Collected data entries

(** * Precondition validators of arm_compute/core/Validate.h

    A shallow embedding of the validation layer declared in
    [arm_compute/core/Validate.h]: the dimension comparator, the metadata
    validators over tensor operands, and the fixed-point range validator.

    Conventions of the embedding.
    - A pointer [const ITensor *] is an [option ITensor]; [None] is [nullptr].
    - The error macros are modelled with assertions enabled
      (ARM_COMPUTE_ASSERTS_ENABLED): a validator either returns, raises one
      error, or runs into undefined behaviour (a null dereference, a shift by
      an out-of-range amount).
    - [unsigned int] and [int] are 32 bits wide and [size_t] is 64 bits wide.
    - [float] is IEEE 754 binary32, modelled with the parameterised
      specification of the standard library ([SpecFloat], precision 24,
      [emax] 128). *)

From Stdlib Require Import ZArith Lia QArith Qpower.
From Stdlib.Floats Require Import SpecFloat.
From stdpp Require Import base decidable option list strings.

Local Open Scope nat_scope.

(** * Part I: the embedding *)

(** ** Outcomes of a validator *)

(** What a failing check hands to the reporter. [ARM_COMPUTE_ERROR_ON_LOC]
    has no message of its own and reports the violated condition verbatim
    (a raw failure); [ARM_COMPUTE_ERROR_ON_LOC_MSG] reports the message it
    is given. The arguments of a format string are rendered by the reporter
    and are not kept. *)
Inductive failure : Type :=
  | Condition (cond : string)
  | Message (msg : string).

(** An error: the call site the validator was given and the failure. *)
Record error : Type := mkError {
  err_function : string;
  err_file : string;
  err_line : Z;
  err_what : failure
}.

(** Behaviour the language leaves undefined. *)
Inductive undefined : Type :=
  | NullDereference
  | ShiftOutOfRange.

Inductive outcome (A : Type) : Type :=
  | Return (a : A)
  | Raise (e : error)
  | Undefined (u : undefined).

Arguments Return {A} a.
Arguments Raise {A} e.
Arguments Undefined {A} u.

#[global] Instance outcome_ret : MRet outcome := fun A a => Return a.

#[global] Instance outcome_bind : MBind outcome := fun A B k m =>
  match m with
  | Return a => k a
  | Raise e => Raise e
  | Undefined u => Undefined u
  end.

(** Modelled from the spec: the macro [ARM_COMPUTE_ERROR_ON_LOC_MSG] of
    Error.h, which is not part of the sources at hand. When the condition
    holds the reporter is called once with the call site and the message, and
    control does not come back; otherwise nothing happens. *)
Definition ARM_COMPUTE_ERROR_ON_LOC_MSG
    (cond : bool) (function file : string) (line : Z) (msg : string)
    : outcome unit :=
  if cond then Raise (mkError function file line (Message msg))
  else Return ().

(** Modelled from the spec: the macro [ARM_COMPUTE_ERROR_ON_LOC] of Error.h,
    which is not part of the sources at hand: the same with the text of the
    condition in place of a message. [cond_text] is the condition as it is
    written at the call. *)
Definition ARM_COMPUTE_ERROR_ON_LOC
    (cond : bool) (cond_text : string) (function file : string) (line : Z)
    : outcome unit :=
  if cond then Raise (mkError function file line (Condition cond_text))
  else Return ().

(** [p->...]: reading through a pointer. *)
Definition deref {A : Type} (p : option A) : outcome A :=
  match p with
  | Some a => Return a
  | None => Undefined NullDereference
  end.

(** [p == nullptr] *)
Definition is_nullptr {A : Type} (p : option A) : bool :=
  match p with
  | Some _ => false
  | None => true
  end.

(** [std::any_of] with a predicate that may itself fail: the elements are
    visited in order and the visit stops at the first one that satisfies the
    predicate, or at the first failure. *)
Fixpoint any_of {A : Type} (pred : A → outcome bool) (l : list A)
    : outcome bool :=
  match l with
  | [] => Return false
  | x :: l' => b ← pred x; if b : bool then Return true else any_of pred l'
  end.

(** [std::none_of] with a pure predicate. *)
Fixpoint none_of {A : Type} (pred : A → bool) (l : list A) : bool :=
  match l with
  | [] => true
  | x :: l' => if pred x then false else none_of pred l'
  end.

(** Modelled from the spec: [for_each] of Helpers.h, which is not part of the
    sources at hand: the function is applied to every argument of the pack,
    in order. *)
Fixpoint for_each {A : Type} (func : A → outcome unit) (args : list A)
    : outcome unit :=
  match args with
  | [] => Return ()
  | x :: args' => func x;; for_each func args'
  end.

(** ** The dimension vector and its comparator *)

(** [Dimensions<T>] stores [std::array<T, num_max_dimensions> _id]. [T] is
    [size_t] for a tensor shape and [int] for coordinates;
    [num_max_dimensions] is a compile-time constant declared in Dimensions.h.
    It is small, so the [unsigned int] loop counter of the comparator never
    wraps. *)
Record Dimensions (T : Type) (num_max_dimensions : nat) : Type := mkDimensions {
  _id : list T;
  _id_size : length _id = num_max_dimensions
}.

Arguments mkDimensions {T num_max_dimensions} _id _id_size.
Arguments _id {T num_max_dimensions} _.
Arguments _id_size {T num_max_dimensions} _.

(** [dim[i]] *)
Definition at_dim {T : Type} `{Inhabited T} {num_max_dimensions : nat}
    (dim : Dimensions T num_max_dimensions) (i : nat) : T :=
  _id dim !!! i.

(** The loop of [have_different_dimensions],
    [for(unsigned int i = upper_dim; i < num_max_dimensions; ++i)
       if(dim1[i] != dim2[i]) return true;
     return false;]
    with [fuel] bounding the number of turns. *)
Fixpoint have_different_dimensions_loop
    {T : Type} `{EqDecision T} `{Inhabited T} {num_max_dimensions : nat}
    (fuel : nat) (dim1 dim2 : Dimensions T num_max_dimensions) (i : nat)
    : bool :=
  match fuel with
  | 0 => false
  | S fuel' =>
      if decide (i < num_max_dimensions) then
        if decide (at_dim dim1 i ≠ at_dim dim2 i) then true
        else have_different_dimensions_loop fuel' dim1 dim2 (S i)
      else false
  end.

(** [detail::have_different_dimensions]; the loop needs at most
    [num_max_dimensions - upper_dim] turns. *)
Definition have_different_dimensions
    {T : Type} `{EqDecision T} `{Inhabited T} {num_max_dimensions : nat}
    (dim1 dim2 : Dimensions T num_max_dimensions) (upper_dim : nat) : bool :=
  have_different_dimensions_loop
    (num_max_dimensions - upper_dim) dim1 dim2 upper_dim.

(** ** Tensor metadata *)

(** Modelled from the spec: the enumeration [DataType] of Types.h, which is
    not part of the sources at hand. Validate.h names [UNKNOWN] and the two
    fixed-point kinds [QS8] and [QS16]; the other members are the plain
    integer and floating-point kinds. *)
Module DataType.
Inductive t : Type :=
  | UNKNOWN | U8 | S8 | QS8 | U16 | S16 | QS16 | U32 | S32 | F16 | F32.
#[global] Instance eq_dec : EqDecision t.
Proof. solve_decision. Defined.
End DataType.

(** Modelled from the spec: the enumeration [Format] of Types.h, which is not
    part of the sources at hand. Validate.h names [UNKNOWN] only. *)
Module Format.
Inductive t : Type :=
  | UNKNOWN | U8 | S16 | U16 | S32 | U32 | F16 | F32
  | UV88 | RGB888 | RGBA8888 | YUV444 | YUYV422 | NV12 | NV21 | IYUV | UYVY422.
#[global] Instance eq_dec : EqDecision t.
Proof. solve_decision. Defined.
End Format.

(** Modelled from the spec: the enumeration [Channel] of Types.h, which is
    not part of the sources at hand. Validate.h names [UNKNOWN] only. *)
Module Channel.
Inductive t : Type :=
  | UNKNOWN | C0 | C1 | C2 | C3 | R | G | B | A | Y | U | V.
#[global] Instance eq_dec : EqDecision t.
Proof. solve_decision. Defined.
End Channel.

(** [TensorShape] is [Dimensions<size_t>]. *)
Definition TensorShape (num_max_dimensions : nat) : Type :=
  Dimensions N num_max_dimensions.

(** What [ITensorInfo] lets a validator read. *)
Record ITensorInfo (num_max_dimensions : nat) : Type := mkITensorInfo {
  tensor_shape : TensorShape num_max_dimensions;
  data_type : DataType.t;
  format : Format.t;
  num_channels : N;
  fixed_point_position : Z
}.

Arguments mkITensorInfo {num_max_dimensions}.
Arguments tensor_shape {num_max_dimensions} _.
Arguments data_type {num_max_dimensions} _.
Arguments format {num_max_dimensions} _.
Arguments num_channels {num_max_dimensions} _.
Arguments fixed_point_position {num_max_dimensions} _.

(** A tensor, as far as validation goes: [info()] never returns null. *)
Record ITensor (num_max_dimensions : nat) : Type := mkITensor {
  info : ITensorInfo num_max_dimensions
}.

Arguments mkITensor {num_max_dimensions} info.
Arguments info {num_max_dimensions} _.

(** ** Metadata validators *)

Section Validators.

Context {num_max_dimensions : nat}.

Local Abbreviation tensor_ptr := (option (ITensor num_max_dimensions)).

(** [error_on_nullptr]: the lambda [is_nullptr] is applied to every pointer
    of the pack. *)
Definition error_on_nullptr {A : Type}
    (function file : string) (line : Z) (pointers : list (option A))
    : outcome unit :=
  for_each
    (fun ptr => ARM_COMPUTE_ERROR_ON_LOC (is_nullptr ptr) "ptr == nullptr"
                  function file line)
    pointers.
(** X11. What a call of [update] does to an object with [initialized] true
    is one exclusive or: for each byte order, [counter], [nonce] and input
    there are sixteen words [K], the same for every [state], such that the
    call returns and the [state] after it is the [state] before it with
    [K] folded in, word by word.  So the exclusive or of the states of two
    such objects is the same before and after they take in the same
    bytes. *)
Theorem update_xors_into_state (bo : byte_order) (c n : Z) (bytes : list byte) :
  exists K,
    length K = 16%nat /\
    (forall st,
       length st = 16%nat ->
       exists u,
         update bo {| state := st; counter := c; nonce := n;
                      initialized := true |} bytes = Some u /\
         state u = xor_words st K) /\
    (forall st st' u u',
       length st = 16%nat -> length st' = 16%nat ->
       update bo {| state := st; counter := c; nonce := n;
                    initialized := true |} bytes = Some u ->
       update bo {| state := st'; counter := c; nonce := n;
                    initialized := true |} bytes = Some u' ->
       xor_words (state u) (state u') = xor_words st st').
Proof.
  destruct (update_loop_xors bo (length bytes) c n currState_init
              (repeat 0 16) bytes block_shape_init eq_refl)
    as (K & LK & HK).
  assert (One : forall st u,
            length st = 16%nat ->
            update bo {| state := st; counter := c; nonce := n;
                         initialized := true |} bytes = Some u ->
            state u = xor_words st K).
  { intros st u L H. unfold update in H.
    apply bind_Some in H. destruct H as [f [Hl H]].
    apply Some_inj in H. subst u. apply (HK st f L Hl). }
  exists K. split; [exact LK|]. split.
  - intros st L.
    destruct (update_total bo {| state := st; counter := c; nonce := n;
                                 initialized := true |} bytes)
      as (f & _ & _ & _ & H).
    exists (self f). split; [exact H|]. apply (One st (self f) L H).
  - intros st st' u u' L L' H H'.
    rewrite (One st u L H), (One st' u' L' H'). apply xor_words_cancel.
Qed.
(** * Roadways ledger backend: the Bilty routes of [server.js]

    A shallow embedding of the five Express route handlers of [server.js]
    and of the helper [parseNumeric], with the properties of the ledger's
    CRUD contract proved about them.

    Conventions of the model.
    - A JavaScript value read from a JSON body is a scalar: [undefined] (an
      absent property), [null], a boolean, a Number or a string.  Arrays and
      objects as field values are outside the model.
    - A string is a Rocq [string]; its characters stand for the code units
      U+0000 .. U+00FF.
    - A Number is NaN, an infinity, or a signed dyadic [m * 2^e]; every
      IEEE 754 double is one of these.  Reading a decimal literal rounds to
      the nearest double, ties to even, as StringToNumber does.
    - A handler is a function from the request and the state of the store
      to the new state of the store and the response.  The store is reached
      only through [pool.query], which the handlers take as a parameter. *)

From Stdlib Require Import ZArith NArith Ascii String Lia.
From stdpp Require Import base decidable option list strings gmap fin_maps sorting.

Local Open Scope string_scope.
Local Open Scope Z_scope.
==
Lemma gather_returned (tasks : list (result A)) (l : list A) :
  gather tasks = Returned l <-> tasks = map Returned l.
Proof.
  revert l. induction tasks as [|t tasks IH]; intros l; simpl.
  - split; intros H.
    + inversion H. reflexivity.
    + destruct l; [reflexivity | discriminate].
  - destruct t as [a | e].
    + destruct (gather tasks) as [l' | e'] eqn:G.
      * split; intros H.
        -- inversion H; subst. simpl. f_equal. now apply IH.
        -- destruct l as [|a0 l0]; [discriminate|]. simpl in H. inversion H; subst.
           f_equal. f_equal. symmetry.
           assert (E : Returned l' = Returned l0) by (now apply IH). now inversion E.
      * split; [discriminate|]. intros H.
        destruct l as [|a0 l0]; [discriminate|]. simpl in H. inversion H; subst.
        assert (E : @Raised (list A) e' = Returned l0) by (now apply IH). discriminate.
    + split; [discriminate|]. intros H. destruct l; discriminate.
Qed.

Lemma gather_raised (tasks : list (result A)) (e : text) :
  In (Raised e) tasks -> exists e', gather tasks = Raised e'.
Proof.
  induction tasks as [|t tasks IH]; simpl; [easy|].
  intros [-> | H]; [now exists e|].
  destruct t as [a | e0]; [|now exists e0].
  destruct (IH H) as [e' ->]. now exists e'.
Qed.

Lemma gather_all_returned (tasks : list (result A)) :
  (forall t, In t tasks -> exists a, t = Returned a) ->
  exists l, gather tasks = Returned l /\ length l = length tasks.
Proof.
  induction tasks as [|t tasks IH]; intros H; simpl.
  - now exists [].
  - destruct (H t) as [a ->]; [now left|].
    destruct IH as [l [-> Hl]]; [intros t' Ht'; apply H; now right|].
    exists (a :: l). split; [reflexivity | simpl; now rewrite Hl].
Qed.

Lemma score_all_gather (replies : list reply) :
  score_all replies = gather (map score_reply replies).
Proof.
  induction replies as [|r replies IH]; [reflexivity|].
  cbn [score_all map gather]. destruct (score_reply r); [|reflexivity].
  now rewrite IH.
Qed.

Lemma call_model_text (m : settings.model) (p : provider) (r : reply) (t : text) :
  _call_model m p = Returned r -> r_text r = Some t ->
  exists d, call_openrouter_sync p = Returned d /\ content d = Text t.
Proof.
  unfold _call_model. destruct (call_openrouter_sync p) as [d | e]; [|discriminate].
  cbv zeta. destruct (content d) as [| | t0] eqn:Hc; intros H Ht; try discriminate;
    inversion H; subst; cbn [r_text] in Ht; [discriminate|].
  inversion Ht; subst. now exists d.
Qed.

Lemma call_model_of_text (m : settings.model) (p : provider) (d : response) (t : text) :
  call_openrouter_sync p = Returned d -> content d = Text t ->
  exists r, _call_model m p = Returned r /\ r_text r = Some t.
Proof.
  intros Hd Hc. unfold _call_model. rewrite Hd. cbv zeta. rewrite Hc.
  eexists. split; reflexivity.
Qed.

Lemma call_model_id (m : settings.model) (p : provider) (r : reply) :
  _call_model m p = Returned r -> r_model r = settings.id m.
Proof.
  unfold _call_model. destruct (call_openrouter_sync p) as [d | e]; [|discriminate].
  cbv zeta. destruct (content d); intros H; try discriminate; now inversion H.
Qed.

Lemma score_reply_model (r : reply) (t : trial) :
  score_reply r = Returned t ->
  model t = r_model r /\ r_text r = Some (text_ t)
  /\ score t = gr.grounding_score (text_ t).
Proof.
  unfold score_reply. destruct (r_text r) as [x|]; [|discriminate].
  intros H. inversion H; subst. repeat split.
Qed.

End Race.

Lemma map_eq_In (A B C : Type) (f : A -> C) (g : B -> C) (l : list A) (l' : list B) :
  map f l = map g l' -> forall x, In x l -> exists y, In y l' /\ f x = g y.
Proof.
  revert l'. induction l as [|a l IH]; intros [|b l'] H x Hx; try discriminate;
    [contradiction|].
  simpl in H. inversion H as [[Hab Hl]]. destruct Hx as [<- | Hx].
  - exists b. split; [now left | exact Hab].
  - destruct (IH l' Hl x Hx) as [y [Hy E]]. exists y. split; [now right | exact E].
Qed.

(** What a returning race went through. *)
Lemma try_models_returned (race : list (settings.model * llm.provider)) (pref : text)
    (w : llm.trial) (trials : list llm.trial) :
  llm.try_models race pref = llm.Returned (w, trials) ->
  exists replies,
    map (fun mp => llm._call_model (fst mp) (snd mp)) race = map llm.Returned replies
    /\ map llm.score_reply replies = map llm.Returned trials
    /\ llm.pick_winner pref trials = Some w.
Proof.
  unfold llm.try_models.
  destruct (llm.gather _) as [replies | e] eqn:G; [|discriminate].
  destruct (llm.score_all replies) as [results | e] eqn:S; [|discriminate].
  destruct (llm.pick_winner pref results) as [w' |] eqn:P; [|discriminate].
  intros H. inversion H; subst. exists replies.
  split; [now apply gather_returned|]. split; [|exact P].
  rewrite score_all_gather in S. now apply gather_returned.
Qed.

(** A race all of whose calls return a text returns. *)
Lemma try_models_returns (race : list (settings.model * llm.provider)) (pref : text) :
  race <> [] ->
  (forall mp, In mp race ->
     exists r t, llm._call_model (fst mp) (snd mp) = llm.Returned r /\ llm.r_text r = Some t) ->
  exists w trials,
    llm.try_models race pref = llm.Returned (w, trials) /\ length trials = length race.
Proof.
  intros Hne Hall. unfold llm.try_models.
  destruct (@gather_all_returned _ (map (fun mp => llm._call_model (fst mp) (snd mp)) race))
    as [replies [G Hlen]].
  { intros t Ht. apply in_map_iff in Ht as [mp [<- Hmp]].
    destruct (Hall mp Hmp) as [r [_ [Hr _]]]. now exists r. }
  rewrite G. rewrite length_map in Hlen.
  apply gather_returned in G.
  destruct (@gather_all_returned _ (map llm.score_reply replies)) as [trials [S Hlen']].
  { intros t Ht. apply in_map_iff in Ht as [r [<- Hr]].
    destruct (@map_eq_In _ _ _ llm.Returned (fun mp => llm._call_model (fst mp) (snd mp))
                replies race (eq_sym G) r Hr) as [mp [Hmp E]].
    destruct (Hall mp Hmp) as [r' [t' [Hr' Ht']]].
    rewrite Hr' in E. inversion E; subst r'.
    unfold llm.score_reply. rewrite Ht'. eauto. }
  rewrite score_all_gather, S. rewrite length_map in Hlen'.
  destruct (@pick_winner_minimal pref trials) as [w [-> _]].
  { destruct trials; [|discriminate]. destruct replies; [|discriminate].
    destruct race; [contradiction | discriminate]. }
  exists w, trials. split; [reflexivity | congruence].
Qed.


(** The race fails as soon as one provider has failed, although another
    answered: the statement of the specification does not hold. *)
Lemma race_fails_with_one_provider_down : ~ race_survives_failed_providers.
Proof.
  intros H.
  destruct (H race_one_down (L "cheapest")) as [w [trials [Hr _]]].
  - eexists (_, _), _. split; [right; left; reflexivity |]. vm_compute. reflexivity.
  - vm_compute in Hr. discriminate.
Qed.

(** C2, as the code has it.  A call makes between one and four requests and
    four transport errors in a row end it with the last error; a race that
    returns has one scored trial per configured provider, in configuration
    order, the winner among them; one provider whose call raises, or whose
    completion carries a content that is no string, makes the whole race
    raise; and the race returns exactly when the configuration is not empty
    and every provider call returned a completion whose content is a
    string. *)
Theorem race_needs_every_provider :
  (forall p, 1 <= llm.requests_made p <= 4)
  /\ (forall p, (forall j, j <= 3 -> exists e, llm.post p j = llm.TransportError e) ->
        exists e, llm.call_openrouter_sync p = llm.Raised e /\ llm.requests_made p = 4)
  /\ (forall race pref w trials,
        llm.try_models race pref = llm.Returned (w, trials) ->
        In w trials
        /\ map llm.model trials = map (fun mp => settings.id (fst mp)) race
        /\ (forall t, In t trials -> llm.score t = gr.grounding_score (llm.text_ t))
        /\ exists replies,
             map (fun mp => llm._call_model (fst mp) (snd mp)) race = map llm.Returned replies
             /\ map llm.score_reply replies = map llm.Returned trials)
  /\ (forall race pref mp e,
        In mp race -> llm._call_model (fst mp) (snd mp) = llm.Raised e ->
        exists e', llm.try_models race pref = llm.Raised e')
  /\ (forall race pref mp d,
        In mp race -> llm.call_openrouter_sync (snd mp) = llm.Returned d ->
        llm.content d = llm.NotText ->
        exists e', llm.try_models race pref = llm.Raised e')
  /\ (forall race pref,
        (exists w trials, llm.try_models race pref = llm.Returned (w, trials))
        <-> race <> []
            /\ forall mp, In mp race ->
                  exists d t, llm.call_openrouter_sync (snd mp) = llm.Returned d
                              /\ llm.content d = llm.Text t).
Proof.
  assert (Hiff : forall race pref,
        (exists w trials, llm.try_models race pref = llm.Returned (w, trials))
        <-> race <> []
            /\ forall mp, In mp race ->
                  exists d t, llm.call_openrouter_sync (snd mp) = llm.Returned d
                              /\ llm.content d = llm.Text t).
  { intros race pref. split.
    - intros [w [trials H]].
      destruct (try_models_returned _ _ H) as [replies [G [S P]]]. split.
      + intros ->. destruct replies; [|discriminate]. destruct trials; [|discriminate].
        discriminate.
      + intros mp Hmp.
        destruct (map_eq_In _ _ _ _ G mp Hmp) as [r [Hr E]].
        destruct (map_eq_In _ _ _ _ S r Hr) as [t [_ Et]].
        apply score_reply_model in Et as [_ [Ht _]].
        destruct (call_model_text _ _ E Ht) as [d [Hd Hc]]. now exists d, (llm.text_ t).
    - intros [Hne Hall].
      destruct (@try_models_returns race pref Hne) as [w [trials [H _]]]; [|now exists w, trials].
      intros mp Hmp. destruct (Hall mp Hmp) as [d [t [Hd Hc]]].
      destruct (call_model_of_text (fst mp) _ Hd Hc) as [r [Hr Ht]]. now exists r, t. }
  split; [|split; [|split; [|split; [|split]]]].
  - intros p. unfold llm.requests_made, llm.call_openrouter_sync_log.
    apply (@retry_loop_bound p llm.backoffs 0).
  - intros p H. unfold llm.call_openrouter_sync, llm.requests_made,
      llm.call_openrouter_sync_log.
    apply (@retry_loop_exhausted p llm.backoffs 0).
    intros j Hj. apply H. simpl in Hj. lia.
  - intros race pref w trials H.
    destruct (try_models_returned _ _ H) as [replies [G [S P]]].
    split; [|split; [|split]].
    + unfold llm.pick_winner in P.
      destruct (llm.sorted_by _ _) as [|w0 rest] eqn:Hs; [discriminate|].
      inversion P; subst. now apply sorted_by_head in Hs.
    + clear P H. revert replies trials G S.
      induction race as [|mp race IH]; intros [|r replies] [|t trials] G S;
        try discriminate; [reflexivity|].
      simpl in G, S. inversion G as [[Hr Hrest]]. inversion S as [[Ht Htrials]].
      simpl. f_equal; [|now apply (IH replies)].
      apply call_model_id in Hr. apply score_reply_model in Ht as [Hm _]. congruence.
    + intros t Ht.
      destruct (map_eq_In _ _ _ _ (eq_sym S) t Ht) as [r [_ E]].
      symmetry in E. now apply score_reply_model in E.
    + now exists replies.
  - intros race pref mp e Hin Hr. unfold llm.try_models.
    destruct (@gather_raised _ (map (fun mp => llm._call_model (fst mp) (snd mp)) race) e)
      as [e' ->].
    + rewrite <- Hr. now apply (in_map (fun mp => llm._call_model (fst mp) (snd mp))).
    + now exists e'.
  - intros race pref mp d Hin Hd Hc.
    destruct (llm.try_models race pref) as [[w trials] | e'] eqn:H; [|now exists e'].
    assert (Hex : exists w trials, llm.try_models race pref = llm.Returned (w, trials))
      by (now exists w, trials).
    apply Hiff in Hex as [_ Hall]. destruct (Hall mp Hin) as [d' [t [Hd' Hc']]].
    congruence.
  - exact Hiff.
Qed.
--
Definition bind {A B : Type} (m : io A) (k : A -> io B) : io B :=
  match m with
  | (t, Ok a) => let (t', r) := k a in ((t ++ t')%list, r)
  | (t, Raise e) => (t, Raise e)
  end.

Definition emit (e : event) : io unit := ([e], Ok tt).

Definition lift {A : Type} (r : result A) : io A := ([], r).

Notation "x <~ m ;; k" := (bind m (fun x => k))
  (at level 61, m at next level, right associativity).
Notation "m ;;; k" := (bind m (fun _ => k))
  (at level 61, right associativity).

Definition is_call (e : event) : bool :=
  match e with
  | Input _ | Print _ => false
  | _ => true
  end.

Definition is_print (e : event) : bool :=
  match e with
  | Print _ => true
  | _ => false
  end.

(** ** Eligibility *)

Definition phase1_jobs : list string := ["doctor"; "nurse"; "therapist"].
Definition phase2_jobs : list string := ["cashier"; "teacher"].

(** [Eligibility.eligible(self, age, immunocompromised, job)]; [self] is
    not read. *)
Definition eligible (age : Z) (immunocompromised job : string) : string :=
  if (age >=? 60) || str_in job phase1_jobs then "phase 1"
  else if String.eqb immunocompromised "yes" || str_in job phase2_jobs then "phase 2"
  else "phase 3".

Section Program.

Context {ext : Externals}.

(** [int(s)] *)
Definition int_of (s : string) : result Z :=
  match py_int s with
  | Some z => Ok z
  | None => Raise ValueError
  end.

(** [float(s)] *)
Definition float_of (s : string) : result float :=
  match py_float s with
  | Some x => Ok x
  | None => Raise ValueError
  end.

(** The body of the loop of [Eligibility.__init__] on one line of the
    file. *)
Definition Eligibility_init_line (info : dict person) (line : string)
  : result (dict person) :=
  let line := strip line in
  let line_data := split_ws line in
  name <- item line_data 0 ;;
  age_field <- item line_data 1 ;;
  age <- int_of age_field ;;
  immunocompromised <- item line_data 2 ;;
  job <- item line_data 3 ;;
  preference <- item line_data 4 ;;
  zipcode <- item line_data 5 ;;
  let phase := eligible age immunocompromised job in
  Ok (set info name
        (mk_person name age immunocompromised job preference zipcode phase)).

# PROBLEM REQUIREMENTS
Print the lines above from the one with "assert (E : Returned" through the one with "assert (E : @Raised", both included, exactly as written and nothing more.

# WRITTEN ANSWER
           assert (E : Returned l' = Returned l0) by (now apply IH). now inversion E.
      * split; [discriminate|]. intros H.
        destruct l as [|a0 l0]; [discriminate|]. simpl in H. inversion H; subst.
        assert (E : @Raised (list A) e' = Returned l0) by (now apply IH). discriminate.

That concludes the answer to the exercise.